No oil or tar balls have washed ashore on Naples beaches and there are no reports of wildlife being affected in Southwest Florida, although some property owners did complain of a smell when the rig was burning.

Sunday, June 20, 2010

Toy Story 3 - "Great Escape"

After Sunday afternoon's show, several of us DMTC folks ate at Great Wall of China, and went to see Pixar's "Toy Story, Three". At one point, I dozed, and slightly lost track of the plot. Nevertheless, the movie was very enjoyable and very clever, and helped round off a fine weekend.

"Crazy For You" Opening Weekend

A fun and enjoyable weekend was had by all. Since I spend a lot of time moving large and cumbersome set pieces around on stage right, such activities loom large in my memory.

Friday night, set disaster clouded the horizon. The traveller curtain got hung up on the theater set piece during the first Deadrock scene. Even though we had taken the precaution of moving the set piece well downstage of the set piece, we set it in place before the traveller curtain was opened - a big no-no, and cause of the trouble). Later, the stressed and undermanned set change into the first saloon scene was pushed beyond the breaking point by addition of a new element (ladder) and by trouble getting the chairs out of the wings (lights were brought up before we were ready). In addition, apparently a wheel broke of the car set piece.

Nevertheless, the Friday opening-night crowd was full of enthusiastic theater participants of all sorts (e.g., MikeMac, Darryl Strohl), and their raucous support helped erase any bad set-change memories.

Saturday night, set changes went smoothly, with a few exceptions (the fender fell off the car). Sadie from aerobics class and her husband Herman came to see a show at DMTC for the very first time, and I was very happy and relieved to hear that they really enjoyed themselves. Sadie wants to make a class announcement in aerobics class on Monday recommending the show to everyone!

On Sunday afternoon, at the start of show, Steve presented two $500 DMTC scholarships to graduating high-school seniors (and YPT veterans) Nora Unkel and Chris Petersen.

Sunday set changes went well, with the exception of a wine bottle that fell off the rolling bar during a set change, which shattered on concrete. We were very quick at sweeping up the debris, however.
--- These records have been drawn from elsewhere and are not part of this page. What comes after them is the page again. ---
(* ===== verification/KeyTypes.v ===== *)
(** * The types of the keys

    Every key of the data plane has a prefix that tells what is stored under
    it: a stream, a hash, or a string.  The operations are typed by the keys
    they touch, as a language is: a typed operation keeps a typed data set
    typed, and the broker never answers that a key holds the wrong kind of
    value ([WRONGTYPE]). *)
From stdpp Require Import options.
From S2P Require Import Prelude Text Valkey Lua RefServer Program Effects Wire RefCodec Json.
From S2P Require Import Replies Streams Engine EngineStream EngineProps Envelope Frontend.

#[local] Set Default Proof Using "Type*".

(** ** Kinds of keys *)
Inductive key_kind : Type := KRequests | KResults | KStatus | KLease | KCounter | KReservation.
Inductive obj_type : Type := TString | THash | TStream.

#[export] Instance key_kind_eq_dec : EqDecision key_kind.
Proof. solve_decision. Defined.

Definition kind_type (kd : key_kind) : obj_type :=
  match kd with
  | KRequests | KResults => TStream
  | KStatus | KReservation => THash
  | KLease | KCounter => TString
  end.
Definition type_of (o : obj) : obj_type :=
  match o with OString _ => TString | OHash _ => THash | OStream _ => TStream end.

Definition kind_prefixes : list (string * key_kind) :=
  [("inference:results:", KResults); ("inference:status:", KStatus); ("inference:lease:", KLease);
   ("inference:quota:", KCounter); ("inference:reservation:", KReservation)].

Definition kind_of (k : string) : option key_kind :=
  if decide (k = REQUEST_STREAM) then Some KRequests
  else snd <$> head (filter (λ p : string * key_kind, is_Some (strip_prefix p.1 k)) kind_prefixes).

(** ** Typed objects

    The hash of a reservation also names the counters it was charged to. *)
Definition counter_fields : list string := ["requests_key"; "prompt_key"; "generated_key"].
Definition reservation_typed (h : gmap string string) : Prop :=
  ∀ f k, f ∈ counter_fields → h !! f = Some k → kind_of k = Some KCounter.

Definition obj_typed (kd : key_kind) (o : obj) : Prop :=
  type_of o = kind_type kd
  ∧ match kd, o with KReservation, OHash h => reservation_typed h | _, _ => True end.

(** ** Typed commands *)
Definition has_kind (k : string) (kds : list key_kind) : Prop :=
  ∃ kd, kind_of k = Some kd ∧ kd ∈ kds.

Definition command_typed (c : command) : Prop :=
  match c with
  | GET k => has_kind k [KLease; KCounter]
  | SET_NX_PX k _ _ => has_kind k [KLease]
  | COUNTER _ k => has_kind k [KCounter]
  | HSET k fs => has_kind k [KStatus]
      ∨ has_kind k [KReservation]
        ∧ Forall (λ f : field, f.1 ∈ counter_fields → kind_of f.2 = Some KCounter) fs
  | HGET k _ | HMGET k _ => has_kind k [KStatus; KReservation]
  | XADD k _ | XREAD _ k _ => has_kind k [KRequests; KResults]
  | XGROUP_CREATE k _ _ | XREADGROUP _ _ _ k | XAUTOCLAIM k _ _ _ _ | XACK k _ _ =>
      has_kind k [KRequests]
  | DEL _ | EXISTS _ | EXPIRE _ _ | PEXPIRE _ _ => True
  end.

Definition script_typed (s : script) : Prop :=
  match s with
  | ReserveQuota k1 k2 k3 k4 _ _ _ _ _ _ =>
      Forall (λ k, kind_of k = Some KCounter) [k1; k2; k3] ∧ kind_of k4 = Some KReservation
  | ReconcileQuota k _ | CancelQuota k => kind_of k = Some KReservation
  | ReleaseLease k _ | RenewLease k _ _ => kind_of k = Some KLease
  end.

Definition effect_typed (e : effect) : Prop :=
  match e with
  | Call c => command_typed c
  | Eval s => script_typed s
  | Multi cs => Forall command_typed cs
  | _ => True
  end.

(** ** The broker *)

(** The keys whose type a command depends on. *)
Definition typed_keys (c : command) : list (string * obj_type) :=
  match c with
  | GET k | COUNTER _ k => [(k, TString)]
  | HSET k _ | HGET k _ | HMGET k _ => [(k, THash)]
  | XADD k _ | XREAD _ k _ | XGROUP_CREATE k _ _ | XREADGROUP _ _ _ k | XAUTOCLAIM k _ _ _ _
  | XACK k _ _ => [(k, TStream)]
  | _ => []
  end.

(** What a command can leave under a key it changes. *)
Definition produces (c : command) (k : string) (old : option obj) (new : obj) : Prop :=
  match c with
  | SET_NX_PX k' v _ => k' = k ∧ new = OString v
  | COUNTER _ k' => k' = k ∧ ∃ s, new = OString s
  | HSET k' fs => k' = k ∧ ∃ h, new = OHash (hset_fields fs h)
      ∧ (old = None ∧ h = ∅ ∨ old = Some (OHash h))
  | XADD k' _ | XGROUP_CREATE k' _ _ | XREADGROUP _ _ _ k' | XAUTOCLAIM k' _ _ _ _
  | XACK k' _ _ => k' = k ∧ ∃ s, new = OStream s
  | _ => False
  end.

Definition wrongtype_error (e : string) : Prop := is_Some (strip_prefix "WRONGTYPE" e).

(** The documented behaviour: a command changes no key but its own and leaves
    there what it produces; it fails with [WRONGTYPE] only on a key of another
    type. *)
Class ValkeyTypes (DB : Type) `{Valkey DB, ValkeyView DB} := {
  exec_produces c db k o : obj_at (exec c db).2 k = Some o →
    obj_at db k = Some o ∨ produces c k (obj_at db k) o;
  exec_wrongtype c db e : (exec c db).1 = Err e → wrongtype_error e →
    ∃ k t o, (k, t) ∈ typed_keys c ∧ obj_at db k = Some o ∧ type_of o ≠ t;
}.

(** ** Typed keys stay typed *)
Lemma has_kind_in k kds kd : has_kind k kds → kind_of k = Some kd → kd ∈ kds.
Proof. by intros (kd' & -> & ?) [= ->]. Qed.

Lemma typed_keys_kind c k t : command_typed c → (k, t) ∈ typed_keys c →
  ∃ kd, kind_of k = Some kd ∧ kind_type kd = t.
Proof.
  intros Hc Hk. destruct c; simpl in *; try (by apply elem_of_nil in Hk);
    apply list_elem_of_singleton in Hk; injection Hk as -> ->;
    repeat match goal with
    | H : _ ∨ _ |- _ => destruct H
    | H : _ ∧ _ |- _ => destruct H
    | H : has_kind _ _ |- _ => destruct H as (kd & ? & H)
    | H : _ ∈ _ :: _ |- _ => apply elem_of_cons in H as [->|H]
    | H : _ ∈ [] |- _ => by apply elem_of_nil in H
    end; eauto.
Qed.

Lemma hset_fields_typed fs h :
  reservation_typed h →
  Forall (λ f : field, f.1 ∈ counter_fields → kind_of f.2 = Some KCounter) fs →
  reservation_typed (hset_fields fs h).
Proof.
  unfold hset_fields. revert h. induction fs as [|[f v] fs IH]; intros h Hh; [done|].
  intros [Hf Hfs]%Forall_cons. simpl. apply IH; [|done].
  intros f' k Hf' Hk. apply lookup_insert_Some in Hk as [[-> ->]|[_ Hk]]; [by apply Hf|by eapply Hh].
Qed.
With the exception of a tiny pinprick cut I suffered, the accident cleanup was uneventful.

Now, some down time!

Flagstaff Fires

Several fires in the vicinity of Flagstaff, AZ, have set everyone on edge there, I'm sure.

I remember spending the winter of 1985/86 at the U.S. Forest Service's Ft. Valley Experimental Station, about 10 miles, or so, NW of Flagstaff, and learning just how vulnerable the northern Arizona Ponderosa Pine forest was to wildfire. The Eagle Rock fire isn't all that far away from Ft. Valley. The Hardy fire was in populated areas just outside of town. Scary!
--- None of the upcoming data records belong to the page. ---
Definition stored (q : job_queue) (last : stream_id) : stream :=
  {| s_entries := (λ e, (e.1, job_fields e.2)) <$> jq_jobs q; s_last := last;
     s_groups := {[REQUEST_GROUP := jq_group q]} |}.
Definition place (q : job_queue) (last : stream_id) (now : N) : world ref_db :=
  {| db := put REQUEST_STREAM (OStream (stored q last)) None (ref_empty now);
     clock := now; uuids := []; responses := []; sched := [] |}.

Lemma place_at q last now :
  StronglySorted id_lt (jq_jobs q).*1 → ids_upto last (jq_jobs q) →
  Forall (λ e, job_schema_version e.2 = SCHEMA_VERSION) (jq_jobs q) →
  Forall (λ i, i ∈ (jq_jobs q).*1 ∧ ¬ id_lt (g_delivered (jq_group q)) i) (pending q) →
  NoDup (pending q) → g_delivered (jq_group q) ∈ (0, 0)%N :: (jq_jobs q).*1 →
  queue_at q (db (place q last now)).
Proof. intros. exists (stored q last). by repeat split. Qed.

(** Three jobs: the first was given out long ago, the second lately, the third waits. *)
Definition three : job_queue :=
  {| jq_jobs := [((1, 0)%N, job "a"); ((1, 1)%N, job "b"); ((7, 0)%N, job "c")];
     jq_group := {| g_delivered := (1, 1)%N;
       g_pending := [ {| pe_id := (1, 0)%N; pe_consumer := "e1"; pe_delivered := 1000 |};
                      {| pe_id := (1, 1)%N; pe_consumer := "e2"; pe_delivered := 50000 |}] |} |}.
Definition c2 : JobConsumer := {| jc_config := default_streams_config; consumer_name := "e2" |}.

Lemma three_at : queue_at three (db (place three (7, 0)%N 60000)).
Proof.
  apply place_at; [repeat constructor; vm_compute; lia..| | | |];
    by apply (bool_decide_unpack _).
Qed.

Lemma job_queue_refines_witness :
  let w := place three (7, 0)%N 60000 in
  (∃ d', run (next_job c2 0) w = (Ok (Some (consumed ((7, 0)%N, job "c"))), set_db d' w)
    ∧ queue_at (spec_next "e2" 60000 three).2 d' ∧ only REQUEST_STREAM (db w) d')
  ∧ (∃ d', run (reclaim_stale c2 30000) w = (Ok (Some (consumed ((1, 0)%N, job "a"))), set_db d' w)
    ∧ queue_at (spec_reclaim "e2" 30000 60000 three).2 d' ∧ only REQUEST_STREAM (db w) d')
  ∧ (∃ d', run (acknowledge "1-1") w = (Ok true, set_db d' w)
    ∧ queue_at (spec_ack (1, 1)%N three).2 d' ∧ only REQUEST_STREAM (db w) d').
Proof.
  destruct (@job_queue_refines ref_codec ref_codec_laws ref_db ref_valkey ref_view ref_laws
    ref_numbers default_streams_config (place three (7, 0)%N 60000) c2 three eq_refl three_at)
    as (Hn & Hr & Ha & _).
  split; [exact (Hn 0%N)|split; [exact (Hr 30000%N)|exact (Ha (1, 1)%N ltac:(done))]].
Defined.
New Mexico is experiencing fires as well (e.g., South Fork; Tecolote).

The best of luck to everyone in the Southwest!:
FLAGSTAFF, Ariz. (AP) - A California man was arrested Sunday on suspicion of leaving behind hot coals at a campsite just outside Flagstaff, sparking a wildfire that forced the evacuation of 170 homes and a hotel near downtown, a city spokeswoman said.
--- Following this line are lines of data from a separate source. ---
(** C13.  A rejected request keeps no quota.  Nobody else acts meanwhile, but
    any request to the broker or any reply may be lost, except for the two
    quota scripts: these are answered.  If the checks fail, nothing happens.
    Otherwise, when the request is rejected in a state as in [asking], the counters of its key show
    what they showed before, and no reservation is left open: either a limit
    refused it (429), or it was granted but its job could not be published
    (502), and the reservation has been cancelled. *)
Theorem rejected_request_keeps_no_quota (w : world DB) resp w' :
  let admission := admit_and_dispatch state h request in
  (0 < as_secs (active_ttl (app_streams state)) < 2 ^ 52)%N →
  run admission w = (Err resp, w') →
  Forall script_answered (run_trace admission w) →
  (∀ r, preflight state h request = Err r → resp = r ∧ w' = w)
  ∧ (preflight state h request = Ok (key, model, budget) → asking w →
     charged key (clock w `div` 60000)%N u (db w')
     ∧ not_reserved (snap (db w') (reservation_key id))
     ∧ response_status resp
       = if verdict is Some _ then TOO_MANY_REQUESTS else BAD_GATEWAY).
Proof.
  intros admission Httl Hrun Hans. assert (runs admission w (run_trace admission w) (Err resp) w')
    as Hr by done. clear Hrun. revert Hr Hans. generalize (run_trace admission w). intros t Hr Hans.
  unfold admission, admit_and_dispatch in Hr.
  split; [intros r Hpre|intros Hpre Hask]; rewrite Hpre in Hr; [by destruct Hr as [[= -> ->] _]|].
  change (try_bind (lift (Ok ?a)) ?f) with (f a) in Hr. cbv beta iota in Hr.
  pose proof (λ t r w1, reserve_answered w t r w1 Hask) as Hreserve. cbv zeta in Hreserve.
  destruct Hask as [_ _ Hc Hu Hd Hfree Hst Hroom]. set (bucket := (clock w `div` 60000)%N) in *.
  apply runs_try in Hr as [(t1 & t2 & q & w1 & -> & Hq & Hr)|(e & Hq & [= <-])];
    [apply Forall_app in Hans as [Hans1 Hans2]|];
    apply runs_bind in Hq as (t3 & t4 & r & w3 & -> & Hq & (-> & Hmap & ->)%runs_ret);
    rewrite app_nil_r in *.
  all: edestruct Hreserve as (Ha & [us Hus] & Hr1); [exact Hq|done|].
  - destruct verdict eqn:Hv; [by destruct Hr1 as [Hr1 _], r|].
    destruct Hr1 as (q' & -> & Hid & Ht & Hs). injection Hmap as ->.
    apply runs_bind in Hr as (t1 & t4 & rid' & w4 & -> & [H1' ->]%(runs_perform NewUuid) & Hr).
    apply runs_bind in Hr as (t5 & t6 & now & w5 & -> & [H2' ->]%(runs_perform NowMs) & Hr).
    apply alone_uuid in H1' as (Ha4 & Hd4 & _ & Hrid & _); [|done].
    apply alone_now in H2' as (Ha5 & Hd5 & _); [|done]. rewrite Hus in Hrid. simpl in Hrid.
    subst rid'. rewrite Hid in Hr. do 2 apply Forall_app in Hans2 as [_ Hans2].
    destruct (reserved_charged state key budget id u bucket ∅ (db w) (db w3) Hs) as [Hc3 Hh3].
    destruct (after_reservation (db w) (db w3) bucket Hs Ht Hroom Hst) as [Hroom3 Hst3].
    rewrite <-Hd4, <-Hd5 in Hc3, Hh3, Hroom3, Hst3.
    by eapply (failed_dispatch w5 bucket); [..|exact Hr|].
  - destruct verdict eqn:Hv; [|by destruct Hr1 as (q & -> & _)].
    destruct Hr1 as [_ Hs], r as [q|err]; [done|]. injection Hmap as ->.
    split; [by apply (charged_same bucket u (db w))|]. split; [|done].
    rewrite Hs. exists ∅. unfold snap, cell_hash. simpl. by rewrite Hfree.
Qed.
...Authorities said he was camping in a wooded area a couple of miles from downtown when he built a small campfire Saturday for either cooking or making coffee. Investigators believe he dumped coals from the fire on the ground before leaving the site.

...The wildfire quickly spread up a hill and threatened homes in two neighborhoods. Evacuation orders for 170 homes remained in place Sunday, and a park and popular bike trail were closed as a precaution, Coconino County spokeswoman Joanne Keene said. The Little America Hotel also was briefly evacuated.

...Crews worked overnight and Sunday to establish a perimeter around the 350-acre fire, mop up some hot spots and protect structures. But Keene said fire officials have not declared any part of the blaze contained.

"The winds are expected to pick up and the latest I've heard is about 30 mph, so we're concerned about that," she said.

The fire sent smoke through parts of Flagstaff and caused traffic to back up on Interstate 40. Authorities said no homes or buildings had been burned.